Task instructions: Below are the entries to work from; restate word for word the portion that opens with the line containing "tools/gen_subscribers.cpp: the networks" and closes with the line containing "accepts every line", keeping both.

-- Opening Marker --

(* ===== verification/Roster.v ===== *)
(** * Roster: the synthetic subscriber file

    tools/gen_subscribers.cpp: the networks and weights, the draws of one subscriber
    and the line that is printed for it.  The bulk loader of the subscriber table
    accepts every line of a generated file, and no two of its lines share an IMSI. *)

From S2P Require Import Prelude Text Imsi Double DoubleBounds Random Yaml Probe Store Golden.
From Stdlib Require Import ZArith Lia Bool Ascii String.
From stdpp Require Import base list numbers strings gmap.
Local Open Scope Z_scope.
Local Open Scope random_scope.

(** Packed PLMN and weight. *)
Definition kHomeNetworks : list (Z * Z) := [(310260, 60); (310410, 20); (234015, 8); (262001, 6); (208001, 6)].
Definition kPlanWeights : list Z := [45; 20; 20; 12; 3].
Definition kPeriodEnd : Z := 1790380800.
Definition roster_header : string := "imsi,imei,plan,status,bytes_used,period_reset_ts,home_plmn,flags".

Definition make_luhn_imei (body14 : Z) : Z :=
  let sum := luhn_loop 20 body14 0 true in
  body14 * 10 + (10 - sum mod 10) mod 10.

Definition weight_total (weights : list Z) : Z := fold_left Z.add weights 0.

(** The walk over the weights: the index at which the running remainder turns
    negative, [d] when it never does. *)
Fixpoint weight_walk (weights : list Z) (i : nat) (r : Z) (d : nat) : nat :=
  match weights with
  | [] => d
  | w :: weights => let r := r - w in if r <? 0 then i else weight_walk weights (S i) r d
  end.

(** [%0Nllu] *)
Definition printf_0 (width : nat) (v : Z) : string :=
  format_digits (Nat.max width (dec_length (Z.to_nat (Z.log2 v)) v)) v EmptyString.

(** ** A subscriber *)

Definition mnc_digits (mnc : Z) : nat := if 100 <=? mnc then 3 else 2.
Definition msin_mod (mnc : Z) : Z := 10 ^ Z.of_nat (15 - 3 - mnc_digits mnc).
Definition make_imsi (mcc mnc msin : Z) : Z :=
  u64 ((mcc * 10 ^ Z.of_nat (mnc_digits mnc) + mnc) * msin_mod mnc + msin).

Definition status_text (su : double) : string :=
  if dltb su (dlit 977 (-3)) then "ACTIVE" else if dltb su (dlit 997 (-3)) then "SUSPENDED" else "BARRED".

Definition append_flag (name : string) (on : bool) (flags : string) : string :=
  if on then match flags with EmptyString => name | _ => (flags +:+ "|" +:+ name)%string end else flags.

Section Generate.
Context {S : Type} `{Rng S}.
(** The plan names of the compiled rules and the quota of each. *)
Variables (plans : list string) (quota : list Z).

Definition weighted_pick (weights : list Z) : G S nat :=
  draw r := uniform 0 (weight_total weights - 1) in ret (weight_walk weights 0 r (length weights - 1)%nat).

Definition pick_network : G S nat :=
  draw r := uniform 0 (weight_total (map snd kHomeNetworks) - 1) in ret (weight_walk (map snd kHomeNetworks) 0 r 0).

Definition draw_fraction : G S double :=
  draw u := roll in
  if dltb u (dlit 70 (-2)) then draw v := roll in ret (dmul v (dlit 5 (-1)))
  else if dltb u (dlit 90 (-2)) then draw v := roll in ret (dadd (dlit 5 (-1)) (dmul v (dlit 3 (-1))))
  else if dltb u (dlit 97 (-2)) then draw v := roll in ret (dadd (dlit 8 (-1)) (dmul v (dlit 2 (-1))))
  else draw v := roll in ret (dadd (dlit 10 (-1)) (dmul v (dlit 6 (-1)))).

Definition draw_used (q : Z) : G S Z :=
  if 0 <? q then draw fraction := draw_fraction in ret (u64 (dtrunc (dmul (double_of_Z q) fraction)))
  else draw u := roll in ret (u64 (dtrunc (dmul u (dlit 5 11)))).

Definition draw_flags : G S string :=
  draw u1 := roll in draw u2 := roll in draw u3 := roll in draw u4 := roll in
  ret (append_flag "test" (dltb u4 (dlit 1 (-2))) (append_flag "volte" (dltb u3 (dlit 60 (-2)))
        (append_flag "tethering" (dltb u2 (dlit 40 (-2))) (append_flag "roaming" (dltb u1 (dlit 85 (-2))) EmptyString)))).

-- Closing Marker --

Completed exercise:
    tools/gen_subscribers.cpp: the networks and weights, the draws of one subscriber
    and the line that is printed for it.  The bulk loader of the subscriber table
    accepts every line of a generated file, and no two of its lines share an IMSI. *)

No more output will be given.